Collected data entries
=== Section Start ===

Lemma iterable_sorts bp source target :
  (Z.of_nat (length source) <= 2 ^ 28)%Z ->
  let p := perm (generate_permutation source target) in
  (Z.of_nat (inversions p) * 255 < 2 ^ 64)%Z /\
  exists it, iterable_bubble_sort bp source target = Done it /\ sorts source p it /\
    cursor it = inversions p /\
    unused_value_count it = length (unmatched_source_indices (generate_permutation source target)) +
      length (unmatched_target_indices (generate_permutation source target)).
Proof.
  intros Hlen p. pose proof (generate_perm_ok source target) as Hok. fold p in Hok.
  pose proof (perm_ok_length _ _ Hok). pose proof (inversions_bound p).
  assert (Z.of_nat (inversions p) * 255 < 2 ^ 64)%Z as Hfit.
  { assert (2 * Z.of_nat (inversions p) <= 2 ^ 28 * 2 ^ 28)%Z; [|lia].
    transitivity (Z.of_nat (length p) * Z.of_nat (length p))%Z; nia. }
  split; [done|]. unfold iterable_bubble_sort, iterable_bubble_sort_from_perm. fold p.
  destruct (new_ok bp p source (length (unmatched_source_indices (generate_permutation source target)) +
    length (unmatched_target_indices (generate_permutation source target))) Hok ltac:(lia))
    as (it & -> & Hi & Hc & Hs & Hu).
  assert (sorts source p it) as Hso by (split_and!; [done|done|apply Hok]).
  destruct (sorts_count _ _ _ Hso). exists it. split_and!; [done|done|lia|done].
Qed.
Lemma unpaired_length i r : length (unpaired i r) <= length r.
Proof. revert i. induction r as [|[|] r IH]; intros i; simpl; [lia|specialize (IH (S i)); lia..]. Qed.
Lemma unmatched_lengths source target :
  let r := generate_permutation source target in
  length (unmatched_source_indices r) <= length source /\
  length (unmatched_target_indices r) <= length target.
Proof.
  destruct (generate_expanded_spec source target) as (H1 & H2 & H3 & _). split; simpl.
  - apply Permutation_length in H3. rewrite length_app, length_seq in H3. lia.
  - rewrite H2. etrans; [apply unpaired_length|]. by rewrite H1, length_fmap, length_seq.
Qed.
End Moves.

(** ** Theorems *)

(** C31: the iterator between two schedules of at most 2^28 events never panics,
    and whatever sequence of moves is made on it, it shows at every move exactly
    the items of the state that a bubble sort which makes its swaps one by one
    has reached after that many swaps, in every build profile. *)
Theorem iterator_is_bubble_sort {T} `{Countable T} (bp : profile) (source target : list T) (ms : list move)
    (Hlen : (Z.of_nat (length source) <= 2 ^ 28)%Z) (Hms : Forall well_formed ms) :
  let p := perm (generate_permutation source target) in
  exists it it', iterable_bubble_sort bp source target = Done it /\
    run bp it ms = Done ((ref_run source p (inversions p) ms).1, it') /\
    it_perm it' = bubble ((ref_run source p (inversions p) ms).2) p.
Proof.
  intros p. destruct (iterable_sorts bp source target Hlen) as [Hfit (it & E & Hs & Hc & _)]. fold p in Hfit, Hs, Hc.
  destruct (run_spec bp source p ms it Hs Hms Hfit) as (it' & Hr & Hs' & Hc'). rewrite Hc in *.
  exists it, it'. split_and!; [done|done|]. rewrite <- Hc'. by apply (sorts_perm source).
Qed.
Lemma iterator_is_bubble_sort_witness :
  let p := perm (generate_permutation [10; 20; 30; 40] [40; 10; 50; 30; 20]) in
  let ms := [MMidpoint; MNextBack; MSkip 9; MInterpolate 25] in
  inversions p = 4 /\
  (ref_run [10; 20; 30; 40] p 4 ms).1 =
    [Some [10; 30; 40; 20]; Some [10; 40; 30; 20]; None; Some [10; 40; 30; 20]] /\
  exists it it', iterable_bubble_sort release [10; 20; 30; 40] [40; 10; 50; 30; 20] = Done it /\
    run release it ms = Done ((ref_run [10; 20; 30; 40] p (inversions p) ms).1, it') /\
    it_perm it' = bubble ((ref_run [10; 20; 30; 40] p (inversions p) ms).2) p.
Proof.
  split; [vm_compute; reflexivity|]. split; [vm_compute; reflexivity|].
  apply iterator_is_bubble_sort; [done|repeat constructor; simpl; lia].
Defined.

(** the swap distance between two schedules is the least number of
    exchanges of neighbours that puts their common events in order, and the
    edit distance adds the events only one of them has. *)
Theorem swap_distance_least {T} `{Countable T} (bp : profile) (source target : list T)
    (Hlen : (Z.of_nat (length source) <= 2 ^ 28)%Z) (Htgt : (Z.of_nat (length target) <= 2 ^ 28)%Z) :
  let r := generate_permutation source target in
  exists it, iterable_bubble_sort bp source target = Done it /\
    (forall n l, StronglySorted le l -> nsteps transpose n (perm r) l -> swap_distance it <= n) /\
    (exists l, StronglySorted le l /\ nsteps transpose (swap_distance it) (perm r) l) /\
    edit_distance bp it = Done (swap_distance it +
      (length (unmatched_source_indices r) + length (unmatched_target_indices r))).
Proof.
  intros r. destruct (iterable_sorts bp source target Hlen) as [Hfit (it & E & Hs & Hc & Hu)].
  fold r in Hfit, Hs, Hc, Hu. destruct (sorts_count _ _ _ Hs) as [Hn _]. pose proof (generate_perm_ok source target) as [Hnd _].
  fold r in Hnd. exists it. unfold swap_distance. rewrite Hn. split_and!; [done| | |].
  - intros n l Hl Hsteps. apply transpose_steps in Hsteps. rewrite (sorted_inversions l Hl) in Hsteps. lia.
  - exists (bubble (inversions (perm r)) (perm r)). split; [by apply bubble_sorted|by apply bubble_steps].
  - unfold edit_distance. rewrite Hn, Hu. apply usize_arith_exact.
    destruct (unmatched_lengths source target) as [H1 H2]. fold r in H1, H2. lia.
Qed.
Lemma swap_distance_least_witness :
  let r := generate_permutation [10; 20; 30; 40] [40; 10; 50; 30; 20] in
  perm r = [3; 0; 2; 1] /\
  exists it, iterable_bubble_sort release [10; 20; 30; 40] [40; 10; 50; 30; 20] = Done it /\
    (forall n l, StronglySorted le l -> nsteps transpose n (perm r) l -> swap_distance it <= n) /\
    (exists l, StronglySorted le l /\ nsteps transpose (swap_distance it) (perm r) l) /\
    edit_distance release it = Done (swap_distance it +
      (length (unmatched_source_indices r) + length (unmatched_target_indices r))).
Proof. split; [vm_compute; reflexivity|]. apply swap_distance_least; done. Defined.
(* ===== verification/Needleman.v ===== *)
(** * Global alignment of two schedules (src/detcore/src/edit_distance/needleman_wunsch.rs)

    The Needleman-Wunsch alignment with two rolling rows of scores and a
    traceback matrix, and the schedule half way along an alignment.  Scores are
    32-bit integers whose additions panic or wrap by profile; positions and
    counts are [nat]. *)
From Stdlib Require Import ZArith Lia List.
From stdpp Require Import base gmap list.
From S2P Require Import Prelude.
Open Scope Z_scope.

Module Needleman.

Inductive Trace := Stop | Left | Up | MatchDiagonal | MisMatchDiagonal.
Inductive NeedlemanWunschError := MatrixTooLarge (cells max_cells : Z).
Abbreviation alignment := (list (option nat * option nat)).

Section Generic.
Context {T : Type} `{EqDecision T}.

Definition simple_score (a b : T) : Z := if decide (a = b) then 1 else -5.

Record NeedlemanWunsch := {
  first_sequence : list T;
  second_sequence : list T;
  first_extra : list T;
  second_extra : list T;
  mismatches : list (nat * nat);
  num_mismatches : nat;
}.
Definition nw_default : NeedlemanWunsch :=
  {| first_sequence := []; second_sequence := []; first_extra := []; second_extra := [];
     mismatches := []; num_mismatches := 0 |}.
Definition with_mismatches (nw : NeedlemanWunsch) (ms : list (nat * nat)) (n : nat) : NeedlemanWunsch :=
  {| first_sequence := first_sequence nw; second_sequence := second_sequence nw;
     first_extra := first_extra nw; second_extra := second_extra nw;
     mismatches := ms; num_mismatches := n |}.

(** ** match_sequences_bounded *)

Section Score.
Context (bp : profile) (scoring_function : T -> T -> Z) (gap_penalty mismatch_penalty : Z).

(** [while start_index < max_length && scoring_function(..) > 0] *)
Fixpoint common_start (first second : list T) : nat :=
  match first, second with
  | a :: first', b :: second' =>
      if 0 <? scoring_function a b then S (common_start first' second') else 0%nat
  | _, _ => 0%nat
  end.

(** [gap_penalty * j as i32] *)
Definition gap_times (j : nat) : outcome Z := arith_i bp 32 (gap_penalty * wrap_i 32 (Z.of_nat j)).
Fixpoint first_row (js : list nat) : outcome (list Z) :=
  match js with
  | [] => Done []
  | j :: js' => x ← gap_times j; l ← first_row js'; Done (x :: l)
  end.

(** The best of the three ways to reach a cell, and which it was. *)
Definition best_cell (match_value diagonal_score horizontal_score vertical_score : Z) : Z * Trace :=
  if (horizontal_score <=? diagonal_score) && (vertical_score <=? diagonal_score)
  then (diagonal_score, if 0 <? match_value then MatchDiagonal else MisMatchDiagonal)
  else if vertical_score <=? horizontal_score then (horizontal_score, Left)
  else (vertical_score, Up).

(** The inner loop over the columns [js] of row [i]. *)
Fixpoint col_loop (first second : list T) (start i col : nat) (js : list nat)
    (previous current : list Z) (tracing : list Trace) : outcome (list Z * list Trace) :=
  match js with
  | [] => Done (current, tracing)
  | j :: js' =>
      a ← get_at first (i - 1 + start); b ← get_at second (j - 1 + start);
      let match_value := scoring_function a b in
      d ← get_at previous (j - 1);
      diagonal_score ← arith_i bp 32 (d + (if 0 <? match_value then match_value else mismatch_penalty));
      h ← get_at current (j - 1);
      horizontal_score ← arith_i bp 32 (h + gap_penalty);
      v ← get_at previous j;
      vertical_score ← arith_i bp 32 (v + gap_penalty);
      let '(score, trace) := best_cell match_value diagonal_score horizontal_score vertical_score in
      current' ← set_at current j score;
      tracing' ← set_at tracing (i * col + j) trace;
      col_loop first second start i col js' previous current' tracing'
  end.
(** The outer loop; [std::mem::swap] exchanges the two rows. *)
Fixpoint row_loop (first second : list T) (start col : nat) (rows : list nat)
    (previous current : list Z) (tracing : list Trace) : outcome (list Trace) :=
  match rows with
  | [] => Done tracing
  | i :: rows' =>
      g ← gap_times i;
      current1 ← set_at current 0 g;
      tracing1 ← set_at tracing (i * col) Up;
      '(current2, tracing2) ←
        col_loop first second start i col (seq 1 (col - 1)) previous current1 tracing1;
      row_loop first second start col rows' current2 previous tracing2
  end.

(** The traceback; what it pushes is in the order of the pushes. *)
Fixpoint traceback (fuel : nat) (tracing : list Trace) (start col i j : nat)
    (aligned : alignment) (ms : list (nat * nat)) (n : nat)
    : outcome (alignment * list (nat * nat) * nat) :=
  match fuel with
  | 0%nat => Panic PFuel
  | S fuel' =>
      if (0 <? i)%nat || (0 <? j)%nat then
        t ← get_at tracing (i * col + j);
        match t with
        | MatchDiagonal =>
            i1 ← usize_sub i 1; j1 ← usize_sub j 1;
            traceback fuel' tracing start col i1 j1
              (aligned ++ [(Some (i1 + start), Some (j1 + start))])%nat ms n
        | Up =>
            i1 ← usize_sub i 1;
            traceback fuel' tracing start col i1 j (aligned ++ [(Some (i1 + start)%nat, None)]) ms (n + 1)
        | Left =>
            j1 ← usize_sub j 1;
            traceback fuel' tracing start col i j1 (aligned ++ [(None, Some (j1 + start)%nat)]) ms (n + 1)
        | MisMatchDiagonal =>
            i1 ← usize_sub i 1; j1 ← usize_sub j 1;
            traceback fuel' tracing start col i1 j1 (aligned ++ [(None, None)])
              (ms ++ [(i1 + start, j1 + start)])%nat (n + 2)
        | Stop => Panic PExplicit
        end
      else Done (aligned, ms, n)
  end.
End Score.

(** [tracing_matrix.iter_mut().take(col).skip(1)] set to [Left]. *)
Definition first_traces (cells col : nat) : list Trace :=
  imap (fun k t => if ((1 <=? k) && (k <? col))%nat then Left else t) (replicate cells Stop).

(** The alignment, or the refusal; the struct keeps the cleared mismatches when
    it refuses. *)
Definition match_sequences_bounded (bp : profile) (nw : NeedlemanWunsch)
    (scoring_function : option (T -> T -> Z)) (gap_penalty mismatch_penalty : option Z)
    (max_matrix_cells : Z) : result NeedlemanWunschError (nat * alignment) * NeedlemanWunsch :=
  let gap_penalty := default (-1) gap_penalty in
  let mismatch_penalty := default (-2) mismatch_penalty in
  let scoring_function := default simple_score scoring_function in
  let nw := with_mismatches nw [] 0 in
  let first := first_sequence nw in
  let second := second_sequence nw in
  let start := common_start scoring_function first second in
  let row := (length first + 1 - start)%nat in
  let col := (length second + 1 - start)%nat in
  let cells := (row * col)%nat in
  match checked_u64 (Z.of_nat cells) with
  | None => (Err (MatrixTooLarge u64_max max_matrix_cells), nw)
  | Some c =>
      if max_matrix_cells <? c then (Err (MatrixTooLarge c max_matrix_cells), nw) else
      match (previous ← first_row bp gap_penalty (seq 0 col);
             tracing ← row_loop bp scoring_function gap_penalty mismatch_penalty first second start col
                         (seq 1 (row - 1)) previous (replicate col 0) (first_traces cells col);
             traceback (row + col) tracing start col (row - 1) (col - 1) [] [] 0)
      with
      | Panic p => (Crash p, nw)
      | Done (aligned, ms, n) => (Ok (start, rev aligned), with_mismatches nw (rev ms) n)
      end
  end.
Definition match_sequences (bp : profile) (nw : NeedlemanWunsch)
    (scoring_function : option (T -> T -> Z)) (gap_penalty mismatch_penalty : option Z)
    : outcome (nat * alignment) * NeedlemanWunsch :=
  match match_sequences_bounded bp nw scoring_function gap_penalty mismatch_penalty u64_max with
  | (Ok r, nw') => (Done r, nw')
  | (Err _, nw') => (Panic PExpect, nw')
  | (Crash p, nw') => (Panic p, nw')
  end.
Definition match_sequences_base (bp : profile) (nw : NeedlemanWunsch)
    : outcome (nat * alignment) * NeedlemanWunsch :=
  match_sequences bp nw None None None.

(** ** generate_midpoint_schedule *)

(** The loop over the alignment; [out] is what has been pushed. *)
Fixpoint midpoint_loop (nw : NeedlemanWunsch) (al : alignment) (current_swaps full_swaps : nat) (out : list T)
    : outcome (list T) :=
  let total_swaps := (num_mismatches nw / 2)%nat in
  match al with
  | [] => Done out
  | (None, None) :: al' =>
      x ← (if (full_swaps <? length (mismatches nw))%nat && (current_swaps <? total_swaps)%nat then
             m ← get_at (mismatches nw) full_swaps; a ← get_at (first_sequence nw) m.1; Done [a]
           else if (full_swaps <? length (mismatches nw))%nat then
             m ← get_at (mismatches nw) full_swaps; b ← get_at (second_sequence nw) m.2; Done [b]
           else Done []);
      midpoint_loop nw al' (current_swaps + 1) (full_swaps + 1) (out ++ x)
  | (o1, o2) :: al' =>
      match o1, (current_swaps <? total_swaps)%nat with
      | Some i, true =>
          a ← get_at (first_sequence nw) i; midpoint_loop nw al' (current_swaps + 1) full_swaps (out ++ [a])
      | _, before =>
          match o2, before with
          | Some j, false =>
              b ← get_at (second_sequence nw) j; midpoint_loop nw al' (current_swaps + 1) full_swaps (out ++ [b])
          | _, _ => midpoint_loop nw al' current_swaps full_swaps out
          end
      end
  end.
(** [while i < start_index { push(first_sequence[i].clone()) }] *)
Fixpoint push_prefix (l : list T) (rows : list nat) : outcome (list T) :=
  match rows with
  | [] => Done []
  | i :: rows' => x ← get_at l i; r ← push_prefix l rows'; Done (x :: r)
  end.
Definition generate_midpoint_schedule (nw : NeedlemanWunsch) (start_index : nat) (al : alignment)
    : outcome (list T) :=
  out ← push_prefix (first_sequence nw) (seq 0 start_index);
  midpoint_loop nw al 0 0 out.
End Generic.
Arguments NeedlemanWunsch T : clear implicits.
End Needleman.
Lemma total_reorder j i e : s !! j = Some i -> l !! i = Some e -> total_in m j e = total_in l i e.
Proof.
  intros Hj Hi. unfold total_in. destruct (bool_decide (op e = Branch)) eqn:Eb; [|done].
  rewrite (thread_sum_index l m s) by done. rewrite (thread_sum_index l l (seq 0 (length l))) by apply reorders_self.
  rewrite index_sum_filter, (index_sum_filter l _ (take (S i) _)). f_equal.
  apply prefix_filter; [done| |done|].
  - intros x y Cx Cy Hxy. by apply (Ho (dettid e)).
  - unfold thread_branch. rewrite Hi, Eb. simpl. by apply bool_decide_eq_true.
Qed.
(** The keys are those of the events, moved along. *)
Lemma keys_reorder U : reorders s (keys_of U l) (keys_of U m).
Proof.
  destruct Hr as [Hlen Hk]. split; [by rewrite length_keys|]. intros j i Hj.
  assert (i < length l)%nat as Hi by (apply list_elem_of_lookup_2 in Hj; rewrite Hs, elem_of_seq in Hj; lia).
  destruct (lookup_lt_is_Some_2 l i Hi) as [e He]. pose proof (Hk j i Hj) as Hm. rewrite He in Hm.
  by rewrite (keys_lookup _ _ _ _ Hm), (keys_lookup _ _ _ _ He), (total_reorder j i e Hj He).
Qed.
Lemma points_elem x l0 : x ∈ points l0 <->
  exists j e, l0 !! j = Some e /\ stopless e && bool_decide (end_rip e = None) = true /\ x = (dettid e, total_in l0 j e).
Proof.
  unfold points, stopless_of. rewrite list_elem_of_omap. split.
  - intros ([e t] & Hin & Hx). apply list_elem_of_lookup in Hin as [j Hj].
    apply lookup_zip_with_Some in Hj as (e' & t' & [= <- <-] & He & Ht).
    rewrite (totals_lookup _ _ _ He) in Ht. simplify_eq.
    destruct (stopless e && _) eqn:Es; [|done]. simplify_eq. eauto.
  - intros (j & e & He & Es & ->). exists (e, total_in l0 j e). rewrite Es. split; [|done].
    apply (list_elem_of_lookup_2 _ j). apply lookup_zip_with_Some.
    exists e, (total_in l0 j e). split_and!; [done|done|]. by apply totals_lookup.
Qed.
Lemma points_reorder x : x ∈ points m <-> x ∈ points l.
Proof.
  destruct Hr as [Hlen Hk]. rewrite !points_elem.
  assert (length s = length l) as Hls by (rewrite Hs; apply length_seq).
  split.
  - intros (j & e & Hj & Es & ->).
    destruct (lookup_lt_is_Some_2 s j) as [i Hi]; [apply lookup_lt_Some in Hj; lia|].
    rewrite (Hk j i Hi) in Hj. exists i, e. split_and!; [done|done|]. by rewrite (total_reorder j i e Hi Hj).
  - intros (i & e & Hi & Es & ->).
    assert (i ∈ s) as Hin by (rewrite Hs, elem_of_seq; apply lookup_lt_Some in Hi; lia).
    apply list_elem_of_lookup in Hin as [j Hj]. exists j, e. split_and!; [by rewrite (Hk j i Hj)|done|].
    by rewrite (total_reorder j i e Hj Hi).
Qed.
End Reorder.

=== Section End ===

PROBLEM: Stop at the line containing "(** C31: the". Please print exactly every line before it from the start of the records, plus that line itself, and nothing else.

WRITTEN RESPONSE:
Lemma iterable_sorts bp source target :
  (Z.of_nat (length source) <= 2 ^ 28)%Z ->
  let p := perm (generate_permutation source target) in
  (Z.of_nat (inversions p) * 255 < 2 ^ 64)%Z /\
  exists it, iterable_bubble_sort bp source target = Done it /\ sorts source p it /\
    cursor it = inversions p /\
    unused_value_count it = length (unmatched_source_indices (generate_permutation source target)) +
      length (unmatched_target_indices (generate_permutation source target)).
Proof.
  intros Hlen p. pose proof (generate_perm_ok source target) as Hok. fold p in Hok.
  pose proof (perm_ok_length _ _ Hok). pose proof (inversions_bound p).
  assert (Z.of_nat (inversions p) * 255 < 2 ^ 64)%Z as Hfit.
  { assert (2 * Z.of_nat (inversions p) <= 2 ^ 28 * 2 ^ 28)%Z; [|lia].
    transitivity (Z.of_nat (length p) * Z.of_nat (length p))%Z; nia. }
  split; [done|]. unfold iterable_bubble_sort, iterable_bubble_sort_from_perm. fold p.
  destruct (new_ok bp p source (length (unmatched_source_indices (generate_permutation source target)) +
    length (unmatched_target_indices (generate_permutation source target))) Hok ltac:(lia))
    as (it & -> & Hi & Hc & Hs & Hu).
  assert (sorts source p it) as Hso by (split_and!; [done|done|apply Hok]).
  destruct (sorts_count _ _ _ Hso). exists it. split_and!; [done|done|lia|done].
Qed.
Lemma unpaired_length i r : length (unpaired i r) <= length r.
Proof. revert i. induction r as [|[|] r IH]; intros i; simpl; [lia|specialize (IH (S i)); lia..]. Qed.
Lemma unmatched_lengths source target :
  let r := generate_permutation source target in
  length (unmatched_source_indices r) <= length source /\
  length (unmatched_target_indices r) <= length target.
Proof.
  destruct (generate_expanded_spec source target) as (H1 & H2 & H3 & _). split; simpl.
  - apply Permutation_length in H3. rewrite length_app, length_seq in H3. lia.
  - rewrite H2. etrans; [apply unpaired_length|]. by rewrite H1, length_fmap, length_seq.
Qed.
End Moves.

(** ** Theorems *)

(** C31: the iterator between two schedules of at most 2^28 events never panics,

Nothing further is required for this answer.